◆ Instructions to follow
From the entries below, copy out all lines holding "failed".

◆ Material provided
(** X2. A pass touches one object only: whatever the answers of the
    world, every object stored under another (namespace, name) than the
    configured one is after the pass what it was before, an object stored
    under the configured one is still there (the pass never deletes), and
    the rest of the world is as it was. *)
Theorem pass_store_frame (w : World) :
  (∀ k, k ≠ (ns, name) →
        configmaps (world_of (updateConfigMap fl w)) !! k = configmaps w !! k) ∧
  (is_Some (configmaps w !! (ns, name)) →
   is_Some (configmaps (world_of (updateConfigMap fl w)) !! (ns, name))) ∧
  set_configmaps (world_of (updateConfigMap fl w)) (configmaps w) = w.
Proof.
  assert (∀ w' m, w' = w ∨ w' = set_configmaps w (<[(ns, name) := m]> (configmaps w)) →
            (∀ k, k ≠ (ns, name) → configmaps w' !! k = configmaps w !! k) ∧
            (is_Some (configmaps w !! (ns, name)) → is_Some (configmaps w' !! (ns, name))) ∧
            set_configmaps w' (configmaps w) = w) as Hframe.
  { intros w' m [->| ->].
    - repeat split; try done. by destruct w.
    - repeat split.
      + intros k Hk. simpl. by rewrite lookup_insert_ne.
      + intros _. simpl. rewrite lookup_insert_eq. by eexists.
      + by destruct w. }
  by_pass_cases w; unfold world_of; cbn [fst snd].
  - apply (Hframe w (stored_obj None)). by left.
  - apply Create_answer_world in Hcr as [[_ ->]|(e' & _ & ->)].
    + eapply Hframe. by right.
    + apply (Hframe w (stored_obj None)). by left.
  - apply (Hframe w (stored_obj None)). by left.
  - apply (Hframe w (stored_obj None)). by left.
  - apply Update_answer_err in Hup as ->.
    apply (Hframe w (stored_obj None)). by left.
  - apply Update_answer_ok in Hup as ->.
    apply Get_answer_found in Hget as (_ & o & _ & ->).
    eapply Hframe. by right.
Qed.

(** X3. The store changes only by a write that the store accepted: a pass
    makes at most one accepted write, and a pass without one (a failed
    lister, a no-op, a refused create, a failed update, a panic) leaves
    the whole world as it was. *)
Theorem world_changes_only_by_accepted_write (w : World) :
  count is_ok_write (trace_of (updateConfigMap fl w)) ≤ 1 ∧
  (count is_ok_write (trace_of (updateConfigMap fl w)) = 0 →
   world_of (updateConfigMap fl w) = w).
Proof.
  by_pass_cases w; unfold world_of; cbn [fst snd].
  - split; [count_events|done].
  - apply Create_answer_world in Hcr as [[-> ->]|(e' & -> & ->)].
    + split; [count_events|]. intros H; revert H. count_events.
    + split; [count_events|done].
  - split; [count_events|done].
  - split; [count_events|done].
  - apply Update_answer_err in Hup as ->. split; [count_events|done].
  - split; [count_events|]. intros H; revert H. count_events.
Qed.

◆ Result of the exercise
    makes at most one accepted write, and a pass without one (a failed
    lister, a no-op, a refused create, a failed update, a panic) leaves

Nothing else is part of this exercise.